I’d done nothing in my life to deserve this, truly. To deserve her.

“I didn’t know what love was, years ago,” she whispered against my chest, “but now I think I loved you ever since I saw you at the masquerade party.” Her hands were flat on my stomach, the touch of them so light they gave me a chill.

Or maybe that was because the more she touched me, the more I wanted to push her against this window and have her right here, right now. It grew harder and harder to stand there and hold her and not let my lower half call the shots. What could I say? She brought it out of me.

That masquerade party was vivid in my brain, if only because of seeing her. Oh, I’d seen pictures. I’d watched her grow up from afar, but that night had been the moment when everything had turned real, that night had been the final straw to me, so to speak. I’d known then I had to have her, and that was why I’d waited another three years. It was so much easier to force myself to be patient when she wasn’t living under the same roof as me.

Patience, believe it or not, was an aspect of self-control, and until Juliet moved into the estate, I’d had loads of it.

Not so much anymore.

The hand in her hair tightened a bit, pulling her head off my chest. Juliet let out a gasp at the sudden forceful movement, but she didn’t resist. She never did. In the beginning, she might’ve tried in a desperate attempt to keep her innocence, be the girl Fred had taught her to be, but the chemistry between us was undeniable. The fire, the heat, the passion; it was not something you could fake.

“I think,” I spoke, my voice low and deadly, “there’s been enough talking tonight, don’t you?” Certain parts of me had begun to harden the moment she’d started touching me, and holding her body against mine had only further fueled the fire and fanned the flames.

I said nothing else, the hand in her hair tugging down, pulling her entire frame low. Juliet sunk with my direction, knowing what I had in mind. It’d been a long, long time since I’d felt those soft lips wrapped around my cock and that wet tongue licking every bit of precum off my tip. I wanted to fuck that beautiful mouth and pretend, just for tonight, that we were back at the estate and everything was as it should be, that I’d never let her go and she hadn’t nearly died.
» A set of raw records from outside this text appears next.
(** C4 (amended).  The qualifying evidence is deduplicated by record
    (source) id, not by group id.  The array handed to the clusterer holds
    at most one item per source id, in strictly ascending order of source
    id; every item is a qualifying record with the embedding of its group;
    and, the ids being keys and the names distinct, every qualifying record
    has its item: a group contributes one item, with its embedding, for each
    of its qualifying records. *)
Theorem C4_items_are_unique_per_source_record db subjects items :
  clustererInput db subjects = Ok items ->
  StronglySorted Z.lt (map item_source_id items)
  /\ NoDup (map item_source_id items)
  /\ (forall item,
         In item items ->
         exists g,
           qualifies db subjects (source (group item)) g (item_vector item)
           /\ item_group_id item = SourceGroup.id g)
  /\ (ids_are_keys db ->
      NoDup (map toLowerCase subjects) ->
      subjects <> [] ->
      forall s g v,
        qualifies db subjects s g v ->
        exists item,
          In item items
          /\ source (group item) = s
          /\ item_group_id item = SourceGroup.id g
          /\ item_vector item = v).
Proof.
  intros H. split; [|split; [|split]].
  - unfold clustererInput in H.
    apply collectSourceGroups_ascending in H; [|apply sourceGroupQuery_ascending].
    tauto.
  - unfold clustererInput in H.
    apply collectSourceGroups_ascending in H; [|apply sourceGroupQuery_ascending].
    apply StronglySorted_Zlt_NoDup. tauto.
  - intros item Hin. apply (item_is_a_qualifying_record db subjects items item H Hin).
  - intros Hkeys Hnames Hsome s g v Hq.
    destruct (qualifying_record_has_a_row db subjects s g v Hkeys Hnames Hsome Hq)
      as [row [Hrow [Hsource Hgroup]]].
    destruct Hq as [_ [_ [_ [Hv _]]]].
    exists {| group := toJoinedSourceGroup row (JsonNumbers v); item_vector := v |}.
    split; [|split; [|split]].
    + unfold clustererInput in H.
      apply (collectSourceGroups_keeps _ _ _ _ H Hrow). rewrite Hgroup. exact Hv.
    + simpl. exact Hsource.
    + unfold item_group_id. simpl. rewrite Hgroup. reflexivity.
    + reflexivity.
Qed.
(** * The DRA plugin client of the kubelet: connection, version negotiation, dispatch

    A shallow embedding of [pkg/kubelet/cm/dra/plugin/plugin.go]
    ([getOrCreateGRPCConn], [NodePrepareResources], [NodeUnprepareResources],
    [newMetricsInterceptor]) and the properties of its connection cache, of
    its API-version fallback and of its metrics.

    The Go code talks to the outside (dialing, the transport, the remote
    plugin, the clock).  All of that is an explicit [World]: a clock, a
    supply of connection identities and the chronological log of everything
    the code did to the outside, and an [Env] that answers each interaction
    as a function of the world so far.  The receiver [*Plugin] is explicit
    state next to it. *)

From Stdlib Require Import ZArith List String Bool Lia PeanoNat.
Import ListNotations.
Open Scope string_scope.
Open Scope Z_scope.

Set Implicit Arguments.

(** ** gRPC status codes and errors *)

(** [google.golang.org/grpc/codes.Code] *)
Inductive Code : Type :=
| OK | Canceled | Unknown | InvalidArgument | DeadlineExceeded | NotFound
| AlreadyExists | PermissionDenied | ResourceExhausted | FailedPrecondition
| Aborted | OutOfRange | Unimplemented | Internal | Unavailable | DataLoss
| Unauthenticated.

Definition Code_eqb (a b : Code) : bool :=
  match a, b with
  | OK, OK | Canceled, Canceled | Unknown, Unknown
  | InvalidArgument, InvalidArgument | DeadlineExceeded, DeadlineExceeded
  | NotFound, NotFound | AlreadyExists, AlreadyExists
  | PermissionDenied, PermissionDenied
  | ResourceExhausted, ResourceExhausted
  | FailedPrecondition, FailedPrecondition | Aborted, Aborted
  | OutOfRange, OutOfRange | Unimplemented, Unimplemented
  | Internal, Internal | Unavailable, Unavailable | DataLoss, DataLoss
  | Unauthenticated, Unauthenticated => true
  | _, _ => false
  end.

(** [codes.Code.String()] *)
Definition Code_String (c : Code) : string :=
  match c with
  | OK => "OK" | Canceled => "Canceled" | Unknown => "Unknown"
  | InvalidArgument => "InvalidArgument"
  | DeadlineExceeded => "DeadlineExceeded" | NotFound => "NotFound"
  | AlreadyExists => "AlreadyExists"
  | PermissionDenied => "PermissionDenied"
  | ResourceExhausted => "ResourceExhausted"
  | FailedPrecondition => "FailedPrecondition" | Aborted => "Aborted"
  | OutOfRange => "OutOfRange" | Unimplemented => "Unimplemented"
  | Internal => "Internal" | Unavailable => "Unavailable"
  | DataLoss => "DataLoss" | Unauthenticated => "Unauthenticated"
  end.

(** A Go [error] value that is not nil: either one that carries a gRPC status
    or any other error (such as the one [errors.New] makes). *)
Inductive error : Type :=
| status_Error (c : Code) (msg : string)
| errors_New (msg : string).

(** [status.Code(err)], which is also [status.Convert(err).Code()]: [OK] for
    the nil error, the code of a status error, [Unknown] for any other. *)
Definition status_Code (err : option error) : Code :=
  match err with
  | None => OK
  | Some (status_Error c _) => c
  | Some (errors_New _) => Unknown
  end.

(** ** Contexts and deadlines *)

(** Time is a count of nanoseconds; [time.Duration] likewise. *)
Definition Time := Z.
Definition Duration := Z.
Definition time_Second : Duration := 1000000000.
(** Three lines without content and no sentinel. *)
Definition three_empty : list (string * Q) :=
  [ ("event: ping", 1%Q); (": keep-alive", 1%Q); ("data: {}", 1%Q) ].



Definition field (r : M (tester Q) (value Q)) (k : string) : option (value Q) :=
  match (r fresh).2 with
  | Ok (VDict d) => d !! k
  | _ => None
  end.

End Run.

(** * The client, the prompts and the session *)

(** ** More of Python *)

Definition upper_ascii (c : ascii) : ascii :=
  let n := nat_of_ascii c in
  if ((97 <=? n)%nat && (n <=? 122)%nat)%bool then ascii_of_nat (n - 32) else c.

Fixpoint upper (s : string) : string :=
  match s with
  | EmptyString => EmptyString
  | String c s' => String (upper_ascii c) (upper s')
  end.

Definition is_slash (c : ascii) : bool := Ascii.eqb c "/"%char.

Fixpoint lstrip_slash (l : list ascii) : list ascii :=
  match l with
  | c :: l' => if is_slash c then lstrip_slash l' else l
  | [] => []
  end.

(** [s.rstrip('/')] *)
Definition rstrip_slash (s : string) : string :=
  string_of_list_ascii (rev (lstrip_slash (rev (list_ascii_of_string s)))).

Section PythonMore.
Context {F : Type} `{PyFloat F}.

Local Abbreviation value := (value F).

(** [v == s] for a str [s] *)
Definition is_str (s : string) (v : value) : bool :=
  match v with
  | VStr t => String.eqb t s
  | _ => false
  end.

(** [isinstance(v, dict)] *)
Definition is_dict (v : value) : bool :=
  match v with
  | VDict _ => true
  | _ => false
  end.

(** [x in v] for a str [x] *)
Definition py_in (x : string) (v : value) : res bool :=
  match v with
  | VList l => Ok (existsb (is_str x) l)
  | VStr s => Ok (contains x s)
  | VDict d => Ok (bool_decide (is_Some (d !! x)))
  | _ => Raise (Exn TypeError ("argument of type '" ++ type_name v ++ "' is not iterable"))
  end.

End PythonMore.

(** ** __init__ and _make_request *)

(** The attributes [__init__] sets and [_make_request] reads. *)
Record client := Client {
  base_url : string;
  api_key : string;
  headers : gmap string string
}.

(** What [_make_request] hands to [requests]. *)
Inductive http_call (F : Type) : Type :=
| HttpGet (url : string) (hdrs : gmap string string) (timeout : Z)
| HttpPost (url : string) (hdrs : gmap string string) (json : value F)
    (stream : bool) (timeout : Z).

Arguments HttpGet {F}.
Arguments HttpPost {F}.

Definition new_client (url key : string) : client :=
  Client (rstrip_slash url) key
    {[ "Authorization" := "Bearer " ++ key; "Content-Type" := "application/json" ]}.

Section Session.
Context {F : Type} `{PyFloat F}.

Variable json_loads : string → string + value F.
Variable decode : string → string.

(** [int(s)] for a str: the integer, or nothing where Python raises
    [ValueError]. *)
Variable py_int : string → option Z.

Local Abbreviation value := (value F).
Local Abbreviation dict := (gmap string value).
Local Abbreviation exchange := (exchange F).
Local Abbreviation tester := (tester F).

(** [requests.get] and [requests.post] are the parameter [send]; [data] is
    [None] where no body is given.  [method.upper()] is taken on ASCII
    letters.  The [ValueError] of the last line is not one of the classes an
    [except] clause of this file tells apart: it is an [OtherException]. *)
Definition _make_request (send : http_call F → res (response F)) (self : client)
    (method endpoint : string) (data : value) (stream : bool) (timeout : Z)
    : res (response F) :=
  let url := base_url self ++ endpoint in
  if String.eqb (upper method) "GET" then
    send (HttpGet url (headers self) timeout)
  else if String.eqb (upper method) "POST" then
    send (HttpPost url (headers self) data stream timeout)
  else Raise (Exn OtherException ("不支持的 HTTP 方法: " ++ method)).

(** ** select_model *)

Definition chat_keywords : list string :=
  ["gpt"; "claude"; "llama"; "qwen"; "glm"; "chat"].
(** * Key-Value Form Encoding (OpenID Authentication 2.0): package keyvalue

    A shallow embedding of [keyvalue.go] (type [Form], type [SignedForm])
    and of its twin file declaring type [Message], together with the parts
    of Go's [unicode/utf8], [unicode], [strings] and [bytes] packages that
    the two files call.

    Conventions.
    - A Go [string] is a sequence of bytes: it is a Rocq [string], one
      [ascii] per byte.  The [unicode/utf8] functions work on the byte
      values, [bytes s : list Z].
    - A [rune] (int32) and a [uint8] are [Z]; the few places where the Go
      code relies on the width are written out.
    - An [int] holding a length or a sum of lengths of strings that are in
      memory is a [Z]; such sums stay below 2^63.
    - A [map[string]string] is [option (gmap string string)], [None] being
      the nil map.  [range] over a map yields its entries in an order the
      language leaves open: a loop over a map takes the order as an
      argument, and a method is the relation "for some order".
    - A run-time panic is the [Panic] outcome. *)

From Stdlib Require Import ZArith List Ascii String Bool Lia.
From stdpp Require Import base gmap strings list fin_maps.

Local Open Scope Z_scope.

(** ** Outcomes: a value or a run-time panic *)

Inductive outcome (A : Type) : Type :=
| Ret (a : A)
| Panic (msg : string).
Arguments Ret {A} a.
Arguments Panic {A} msg.

Definition bind {A B : Type} (o : outcome A) (k : A → outcome B) : outcome B :=
  match o with
  | Ret a => k a
  | Panic msg => Panic msg
  end.

Notation "'let!' x ':=' o 'in' k" := (bind o (fun x => k))
  (at level 10, x name, o at level 100, k at level 200).

(** ** Byte view of a Go string *)

(** [s[i]] as a number, for one byte. *)
Definition byte_val (a : ascii) : Z := Z.of_N (N_of_ascii a).

(** The bytes of a string, in order. *)
Fixpoint bytes (s : string) : list Z :=
  match s with
  | EmptyString => []
  | String a s' => byte_val a :: bytes s'
  end.

(** The string made of the given bytes (each taken modulo 256). *)
Fixpoint of_bytes (p : list Z) : string :=
  match p with
  | [] => EmptyString
  | b :: p' => String (ascii_of_N (Z.to_N (b mod 256))) (of_bytes p')
  end.

(** [len(s)] *)
Definition len (s : string) : Z := Z.of_nat (String.length s).

(** [p[i]]; reads are only made inside the bounds. *)
Definition at_ (p : list Z) (i : Z) : Z := nth (Z.to_nat i) p 0.

(** [p[lo:hi]] *)
Definition slice (p : list Z) (lo hi : Z) : list Z :=
  firstn (Z.to_nat (hi - lo)) (skipn (Z.to_nat lo) p).

(** Conversions between the fixed-width integer types. *)
Definition to_int32 (z : Z) : Z := (z + 2 ^ 31) mod 2 ^ 32 - 2 ^ 31.
Definition to_uint32 (z : Z) : Z := z mod 2 ^ 32.
Definition to_uint16 (z : Z) : Z := z mod 2 ^ 16.
Definition to_byte (z : Z) : Z := z mod 2 ^ 8.

(** ** Package unicode/utf8 *)

Module utf8.

Definition RuneError : Z := 0xFFFD.
Definition RuneSelf : Z := 0x80.
Definition MaxRune : Z := 0x10FFFF.
Definition UTFMax : Z := 4.

Definition surrogateMin : Z := 0xD800.
Definition surrogateMax : Z := 0xDFFF.

Definition t1 : Z := 0x00.
Definition tx : Z := 0x80.
Definition t2 : Z := 0xC0.
Definition t3 : Z := 0xE0.
Definition t4 : Z := 0xF0.
Definition t5 : Z := 0xF8.

Definition maskx : Z := 0x3F.
Definition mask2 : Z := 0x1F.
Definition mask3 : Z := 0x0F.
Definition mask4 : Z := 0x07.

Definition rune1Max : Z := 2 ^ 7 - 1.
Definition rune2Max : Z := 2 ^ 11 - 1.
Definition rune3Max : Z := 2 ^ 16 - 1.
(** With a level from 1 to 5 the table lookups succeed. *)
Lemma evaluateInterruption_in_range (id : string) (m : VoiceMetricsSnapshot)
    (e n : Z) (rnd : Draws) (states : PressureEngine) (s : PressureState) :
  states !! id = Some s → 1 ≤ currentLevel s ≤ 5 →
  let r := evaluateInterruption id m e n rnd states in
  (r = (states, Normal (noInterrupt (currentLevel s)))
   ∧ (¬ eligible s e n
      ∨ (interrupt_probability (currentLevel s) (confidenceScore m) < d_fire rnd)%Q))
  ∨ ∃ d, r = (<[id := evaluateEscalation (counted s e) m]> states, Normal d)
      ∧ shouldInterrupt d = true
      ∧ offered (currentLevel s) d
      ∧ interruptionType d ≠ NONE
      ∧ truthy (text d) = true
      ∧ 0 ≤ waitBeforeMs d < 2000.
Proof.
  intros Hs Hlev r.
  destruct (INTERRUPTIONS_sound _ Hlev) as (pool & Hpool & Hsound).
  destruct (sound_pool_lookup pool (d_category rnd) Hsound) as (c & Hc & Hin & Hcs).
  destruct (sound_category_lookup c (d_template rnd) Hcs) as (Hty & t & Ht & Htin & Htt).
  destruct (evaluateInterruption_cases id m e n rnd states s Hs)
    as [E | (_ & _ & [[_ [F | (pool' & Hp' & F)]]
                      | (pool' & c' & d & Hp' & Hc' & E & Hd)])].
  - left. exact E.
  - rewrite Hpool in F. discriminate F.
  - rewrite Hpool in Hp'. injection Hp' as <-. rewrite Hc in F. discriminate F.
  - rewrite Hpool in Hp'. injection Hp' as <-.
    rewrite Hc in Hc'. injection Hc' as <-.
    right. exists d. split; [exact E |].
    destruct Hd as (Hsi & Hdt & Hdc & Hdx & Hds & _ & Hdw).
    rewrite Ht in Hdx. cbn [default] in Hdx.
    split; [exact Hsi |]. split; [| split; [| split]].
    + exists pool, c. rewrite Hdx. repeat split; try assumption.
      now rewrite <- Hdx.
    + now rewrite Hdt.
    + now rewrite Hdx.
    + rewrite Hdw. destruct (lt _ _); [lia | apply delay_range].
Qed.
(** C9: in the run of the flow, between the end of a hub and the beginning
    of the next hub come exactly the post-hub actions of the first, each run
    to its end, and then the pre-hub actions of the next; each group holds
    the standalone spokes declared for the hub and is in the order of their
    priorities, lower first, whatever the order in which the spokes were
    registered. *)
Theorem flow_sequencing hubs1 h1 h2 hubs2 spokes :
  (∃ before after,
      run_flow (flow (hubs1 ++ h1 :: h2 :: hubs2) spokes)
      = before ++ [End_ (RunHub h1)] ++
        run_flow (RunSpoke <$> post_actions spokes h1) ++
        run_flow (RunSpoke <$> pre_actions spokes h2) ++
        [Begin (RunHub h2)] ++ after) ∧
  (∀ h, StronglySorted by_priority (pre_actions spokes h) ∧
        StronglySorted by_priority (post_actions spokes h)) ∧
  (∀ h c, (c ∈ pre_actions spokes h ↔ c ∈ spokes ∧ preForHub c = Some (Some h)) ∧
          (c ∈ post_actions spokes h ↔ c ∈ spokes ∧ postForHub c = Some (Some h))) ∧
  (∀ spokes', spokes' ≡ₚ spokes →
      ∀ h, pre_actions spokes' h ≡ₚ pre_actions spokes h ∧
           post_actions spokes' h ≡ₚ post_actions spokes h).
Proof.
  split; [|split; [|split]].
  - exists (run_flow (flow hubs1 spokes) ++
            run_flow (RunSpoke <$> pre_actions spokes h1) ++ [Begin (RunHub h1)]),
           (End_ (RunHub h2) :: run_flow (RunSpoke <$> post_actions spokes h2) ++
            run_flow (flow hubs2 spokes)).
    rewrite flow_app. cbn [flow]. rewrite !run_flow_app. cbn [run_flow app].
    by rewrite <- !app_assoc.
  - intros h. split; apply StronglySorted_merge_sort; apply _.
  - intros h c. unfold pre_actions, post_actions.
    rewrite !merge_sort_Permutation, !list_elem_of_filter. tauto.
  - intros spokes' Hperm h. unfold pre_actions, post_actions.
    rewrite !merge_sort_Permutation. by rewrite Hperm.
Qed.

Lemma flow_sequencing_witness :
  pre_actions [PreHub2; PostHub1] Hub2 ≡ₚ pre_actions [PostHub1; PreHub2] Hub2 ∧
  post_actions [PreHub2; PostHub1] Hub1 ≡ₚ post_actions [PostHub1; PreHub2] Hub1.
Proof.
  destruct (flow_sequencing [] Hub1 Hub2 [] [PostHub1; PreHub2]) as (_ & _ & _ & Hperm).
  destruct (Hperm [PreHub2; PostHub1] (perm_swap _ _ _) Hub2) as [Hpre _].
  destruct (Hperm [PreHub2; PostHub1] (perm_swap _ _ _) Hub1) as [_ Hpost].
  split; assumption.
Defined.

(** The scenario of the specification: a post-hub action of Hub1 and a
    pre-hub action of Hub2, both of priority 0, in either registration
    order. *)
Example flow_two_hubs :
  flow [Hub1; Hub2] [PreHub2; PostHub1]
  = [RunHub Hub1; RunSpoke PostHub1; RunSpoke PreHub2; RunHub Hub2] ∧
  flow [Hub1; Hub2] [PostHub1; PreHub2]
  = [RunHub Hub1; RunSpoke PostHub1; RunSpoke PreHub2; RunHub Hub2] ∧
  run_flow (flow [Hub1; Hub2] [PreHub2; PostHub1])
  = [Begin (RunHub Hub1); End_ (RunHub Hub1);
     Begin (RunSpoke PostHub1); End_ (RunSpoke PostHub1);
     Begin (RunSpoke PreHub2); End_ (RunSpoke PreHub2);
     Begin (RunHub Hub2); End_ (RunHub Hub2)].
Proof. repeat split. Qed.

(** * Further properties of the code *)

(** ** Thread names *)

Lemma list_ascii_of_string_app s1 s2 :
  list_ascii_of_string (s1 +:+ s2)
  = list_ascii_of_string s1 ++ list_ascii_of_string s2.
Proof. induction s1 as [|c s1 IH]; [done|]. simpl. by rewrite IH. Qed.

Lemma append_inv_tail s1 s2 s : s1 +:+ s = s2 +:+ s → s1 = s2.
Proof.
  intros H. apply (f_equal list_ascii_of_string) in H.
  rewrite !list_ascii_of_string_app in H. apply app_inv_tail in H.
  rewrite <- (string_of_list_ascii_of_string s1), <- (string_of_list_ascii_of_string s2).
  by rewrite H.
Qed.
(** * Contact-resolution kernels of the contact-simulation notebook

    A shallow embedding of the four Python functions of the notebook
    (the PGS solver [solve_contact], the cone projection [SOC_projection],
    the ADMM solver [solve_contact_ADMM_CCP] and the Signorini diagnostic
    [compute_sig_residual]) together with the properties their
    specification states about them.

    Numbers are exact reals extended with the IEEE special values that a
    division by zero produces ([xreal]); Python exceptions are an explicit
    [result]; the module namespace read by a function body is a finite map
    from names to objects. *)

From Stdlib Require Import Reals Lra ZArith.
From stdpp Require Import base list strings gmap.

Local Open Scope R_scope.

(** ** Numbers: reals with signed infinities and NaN *)

Inductive xreal : Type :=
  | Fin (r : R)
  | Inf (neg : bool)
  | NaN.

#[global] Instance xreal_inhabited : Inhabited xreal := populate (Fin 0).

Definition Rneg (r : R) : bool := if Rlt_dec r 0 then true else false.

Definition xadd (x y : xreal) : xreal :=
  match x, y with
  | NaN, _ | _, NaN => NaN
  | Fin a, Fin b => Fin (a + b)
  | Fin _, Inf s | Inf s, Fin _ => Inf s
  | Inf s, Inf t => if Bool.eqb s t then Inf s else NaN
  end.
(* ------------------------------------------------------------------ *)
(** * Upload progress (part_000, lines 144-149) *)

Definition set_progress (n : Z) (s : store) : store :=
  mkStore s.(lastRefreshed) s.(expired) s.(status) s.(error) n s.(uploadError)
    s.(refreshPromise) s.(promises) s.(refresh_log) s.(awaiting) s.(next_id).

(** [Math.round(a / b)] for integers [a] and [b > 0]: [floor(a / b + 1/2)]. *)
Definition math_round_div (a b : Z) : Z := (2 * a + b) / (2 * b).

(** The progress listener: [Math.round((event.loaded * 100.0) / event.total)],
    with the byte counts as integers and the quotient taken exactly. *)
Definition upload_on_progress (loaded total : Z) (s : store) : store :=
  set_progress (math_round_div (loaded * 100) total) s.

(** For a progress event with [0 <= loaded <= total] and [total > 0] the
    progress field lies in [0, 100], grows with [loaded], is 0 at the start
    and 100 once everything is sent; the completion handler leaves it as it
    is, so it still reads 100 when a finished upload settles. *)
Theorem upload_progress_bounds :
  forall (loaded loaded' total : Z) (s : store) (rs st : Z) (text : string),
    0 < total -> 0 <= loaded <= total ->
    0 <= progress (upload_on_progress loaded total s) <= 100 /\
    (loaded <= loaded' ->
       progress (upload_on_progress loaded total s) <=
       progress (upload_on_progress loaded' total s)) /\
    progress (upload_on_progress 0 total s) = 0 /\
    progress (upload_on_progress total total s) = 100 /\
    progress (fst (upload_on_readystate rs st text (upload_on_progress total total s))) = 100.
Proof.
  intros l l' t s rs st text Ht Hl.
  unfold upload_on_progress, set_progress, math_round_div. cbn [progress].
  assert (H100 : (2 * (t * 100) + t) / (2 * t) = 100).
  { symmetry. apply Z.div_unique with (r := t); lia. }
  repeat split.
  - apply Z.div_pos; lia.
  - apply Z.lt_succ_r. apply Z.div_lt_upper_bound; lia.
  - intros Hle. apply Z.div_le_mono; lia.
  - rewrite Z.mul_0_l, Z.mul_0_r, Z.add_0_l. apply Z.div_small. lia.
  - exact H100.
  - unfold upload_on_readystate.
    destruct ((rs =? 4) && (st =? 200)); [| destruct ((rs =? 4) && negb (st =? 200))];
      cbn [fst progress set_uploadError set_status]; exact H100.
Qed.

Lemma upload_progress_bounds_witness :
  0 <= progress (upload_on_progress 512 1024 stale_store) <= 100.
Proof.
  apply (proj1 (upload_progress_bounds 512 512 1024 stale_store 4 200 EmptyString
                  ltac:(lia) ltac:(lia))).
Defined.

(* ------------------------------------------------------------------ *)
(** * Last path segment: [s.substr(s.lastIndexOf('/') + 1)] *)

(** [String.prototype.lastIndexOf] for one character: -1 when absent. *)
Fixpoint lastIndexOf_from (c : ascii) (s : string) (i acc : Z) : Z :=
  match s with
  | EmptyString => acc
  | String c' s' =>
      lastIndexOf_from c s' (i + 1) (if Ascii.eqb c c' then i else acc)
  end.

Definition lastIndexOf (c : ascii) (s : string) : Z := lastIndexOf_from c s 0 (-1).

(** [String.prototype.substr(start)]: a negative start counts from the end. *)
Definition substr (s : string) (start : Z) : string :=
  let len := Z.of_nat (String.length s) in
  let st := if start <? 0 then Z.max 0 (len + start) else start in
  substring (Z.to_nat st) (String.length s) s.

Definition last_segment (s : string) : string :=
  substr s (lastIndexOf "/"%char s + 1).

(** ConfigStore getters [sponsorId] and [siteId] (src/ConfigStore.js,
    lines 32-44): the empty string for an empty field. *)
Definition path_id (field : string) : string :=
  if String.eqb field EmptyString then EmptyString else last_segment field.

Fixpoint has_char (c : ascii) (s : string) : bool :=
  match s with
  | EmptyString => false
  | String c' s' => Ascii.eqb c c' || has_char c s'
  end.

Lemma lastIndexOf_from_cases :
  forall c s i acc,
    (has_char c s = false /\ lastIndexOf_from c s i acc = acc) \/
    (exists p q, s = p ++ String c q /\ has_char c q = false /\
                 lastIndexOf_from c s i acc = i + Z.of_nat (String.length p)).
Proof.
  intros c s. induction s as [| c' s' IH]; intros i acc; simpl.
  - left. split; reflexivity.
  - destruct (IH (i + 1) (if Ascii.eqb c c' then i else acc))
      as [[Hn Hr] | (p & q & Hs & Hq & Hr)].
    + destruct (Ascii.eqb c c') eqn:E.
      * right. exists EmptyString, s'. apply Ascii.eqb_eq in E. subst c'.
        split; [reflexivity | split; [exact Hn |]]. rewrite Hr. simpl. lia.
      * left. simpl. rewrite Hn. split; [reflexivity | exact Hr].
    + right. exists (String c' p), q. subst s'.
      split; [reflexivity | split; [exact Hq |]]. rewrite Hr. simpl. lia.
Qed.

Lemma substring_0_all :
  forall s n, (String.length s <= n)%nat -> substring 0 n s = s.
Proof.
  induction s as [| c s IH]; intros n Hn; simpl in *.
  - destruct n; reflexivity.
  - destruct n as [| n]; [lia |]. rewrite IH by lia. reflexivity.
Qed.

Lemma substring_after :
  forall p c q n,
    substring (S (String.length p)) n (p ++ String c q) = substring 0 n q.
Proof.
  induction p as [| c' p IH]; intros c q n; simpl; [reflexivity |].
  apply IH.
Qed.

Lemma length_app_string :
  forall p q, String.length (p ++ q) = (String.length p + String.length q)%nat.
Proof. induction p as [| c p IH]; intros q; simpl; [reflexivity | rewrite IH; reflexivity]. Qed.

Lemma string_app_assoc :
  forall a b c : string, a ++ (b ++ c) = (a ++ b) ++ c.
Proof. induction a as [| x a IH]; intros b c; simpl; [reflexivity | rewrite IH; reflexivity]. Qed.

(** The segment after the last [/] holds no [/], and the string is a
    prefix (empty, or ending in [/]) followed by it; without [/] it is the
    whole string. *)
Theorem last_segment_spec :
  forall (s : string),
    has_char "/"%char (last_segment s) = false /\
    exists p, s = p ++ last_segment s /\
              (p = EmptyString \/ exists q, p = q ++ "/").
Proof.
  intros s. unfold last_segment, lastIndexOf, substr.
  destruct (lastIndexOf_from_cases "/"%char s 0 (-1))
    as [[Hn Hr] | (p & q & Hs & Hq & Hr)]; rewrite Hr.
  - simpl. rewrite substring_0_all by lia.
    split; [exact Hn |]. exists EmptyString. split; [reflexivity | left; reflexivity].
  - replace (0 + Z.of_nat (String.length p) + 1 <? 0) with false
      by (symmetry; apply Z.ltb_ge; lia).
    replace (Z.to_nat (0 + Z.of_nat (String.length p) + 1)) with (S (String.length p)) by lia.
    subst s. rewrite substring_after.
    rewrite substring_0_all by (rewrite length_app_string; simpl; lia).
    split; [exact Hq |]. exists (p ++ "/"). split.
    + rewrite <- string_app_assoc. reflexivity.
    + right. exists p. reflexivity.
Qed.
I couldn’t think about losing her. I couldn’t let myself linger on the fact that if the others hadn’t acted in my place, Juliet would’ve been gone from this world.

Juliet lowered to her knees, but I didn’t loosen my grip on her hair. My cock twitched beneath my pants, and its hardness only grew when she went for the waistband. No belt, no button, no zipper. Just elastic that she had to work to tug down, and as the fabric moved down, my hard cock bent with it—but the moment those pants were passed, it sprung back up, ready to be serviced.